What is being asked
Records follow. Copy every line with "induction".
════════
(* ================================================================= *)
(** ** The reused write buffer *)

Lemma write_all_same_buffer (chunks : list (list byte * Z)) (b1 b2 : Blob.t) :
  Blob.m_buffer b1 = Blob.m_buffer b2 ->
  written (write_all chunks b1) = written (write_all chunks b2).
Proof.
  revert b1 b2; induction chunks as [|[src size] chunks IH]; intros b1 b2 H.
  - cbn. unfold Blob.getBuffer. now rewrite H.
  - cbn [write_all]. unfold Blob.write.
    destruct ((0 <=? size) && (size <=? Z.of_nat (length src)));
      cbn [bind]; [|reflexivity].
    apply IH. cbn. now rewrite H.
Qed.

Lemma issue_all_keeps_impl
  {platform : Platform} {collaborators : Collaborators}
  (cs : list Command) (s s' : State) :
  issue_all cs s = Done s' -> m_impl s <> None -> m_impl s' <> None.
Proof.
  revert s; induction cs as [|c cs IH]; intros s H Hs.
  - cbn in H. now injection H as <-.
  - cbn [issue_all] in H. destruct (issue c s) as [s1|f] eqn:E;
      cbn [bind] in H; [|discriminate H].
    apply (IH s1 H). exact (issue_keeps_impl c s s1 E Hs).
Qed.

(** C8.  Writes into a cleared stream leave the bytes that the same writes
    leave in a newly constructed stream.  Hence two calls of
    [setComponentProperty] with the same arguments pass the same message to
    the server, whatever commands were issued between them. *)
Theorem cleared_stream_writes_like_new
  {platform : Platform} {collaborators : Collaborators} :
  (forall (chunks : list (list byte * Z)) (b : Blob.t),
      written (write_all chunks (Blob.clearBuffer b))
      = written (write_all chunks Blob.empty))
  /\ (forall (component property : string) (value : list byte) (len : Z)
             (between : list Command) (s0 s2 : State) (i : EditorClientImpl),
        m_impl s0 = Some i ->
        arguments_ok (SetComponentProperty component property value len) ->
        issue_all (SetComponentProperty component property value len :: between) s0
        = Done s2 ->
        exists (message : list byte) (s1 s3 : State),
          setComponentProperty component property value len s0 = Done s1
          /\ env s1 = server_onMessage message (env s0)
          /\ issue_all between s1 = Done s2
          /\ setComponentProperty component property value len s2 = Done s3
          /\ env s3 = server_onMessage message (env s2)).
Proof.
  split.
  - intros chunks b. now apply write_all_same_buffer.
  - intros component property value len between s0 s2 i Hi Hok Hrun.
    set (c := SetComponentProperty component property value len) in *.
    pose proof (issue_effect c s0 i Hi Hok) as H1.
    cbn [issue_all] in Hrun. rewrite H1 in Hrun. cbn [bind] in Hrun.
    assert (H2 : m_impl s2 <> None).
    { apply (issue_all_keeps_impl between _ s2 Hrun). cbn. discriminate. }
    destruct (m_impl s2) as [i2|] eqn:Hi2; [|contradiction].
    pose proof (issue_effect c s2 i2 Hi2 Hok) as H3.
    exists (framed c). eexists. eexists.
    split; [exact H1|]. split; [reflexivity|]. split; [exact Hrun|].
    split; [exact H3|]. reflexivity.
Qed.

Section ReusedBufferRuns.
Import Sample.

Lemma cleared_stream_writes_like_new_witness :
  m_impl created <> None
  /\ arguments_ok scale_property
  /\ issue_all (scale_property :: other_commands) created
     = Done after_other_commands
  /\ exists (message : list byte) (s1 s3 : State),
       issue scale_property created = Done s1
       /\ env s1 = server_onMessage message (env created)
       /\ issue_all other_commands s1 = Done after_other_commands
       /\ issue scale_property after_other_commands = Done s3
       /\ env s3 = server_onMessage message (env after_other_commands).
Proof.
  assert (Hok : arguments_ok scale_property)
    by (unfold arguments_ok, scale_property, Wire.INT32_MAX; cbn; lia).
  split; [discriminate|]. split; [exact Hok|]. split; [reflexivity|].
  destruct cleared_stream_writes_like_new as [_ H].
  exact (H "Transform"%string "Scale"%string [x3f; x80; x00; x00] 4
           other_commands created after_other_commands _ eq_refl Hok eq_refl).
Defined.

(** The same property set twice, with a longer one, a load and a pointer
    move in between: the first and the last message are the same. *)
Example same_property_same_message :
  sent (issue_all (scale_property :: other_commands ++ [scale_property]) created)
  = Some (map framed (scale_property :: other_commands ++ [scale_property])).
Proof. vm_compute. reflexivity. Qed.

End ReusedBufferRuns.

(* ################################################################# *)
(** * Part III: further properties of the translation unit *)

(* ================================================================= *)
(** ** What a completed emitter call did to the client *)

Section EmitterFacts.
════════
Exercise result
  revert b1 b2; induction chunks as [|[src size] chunks IH]; intros b1 b2 H.
  revert s; induction cs as [|c cs IH]; intros s H Hs.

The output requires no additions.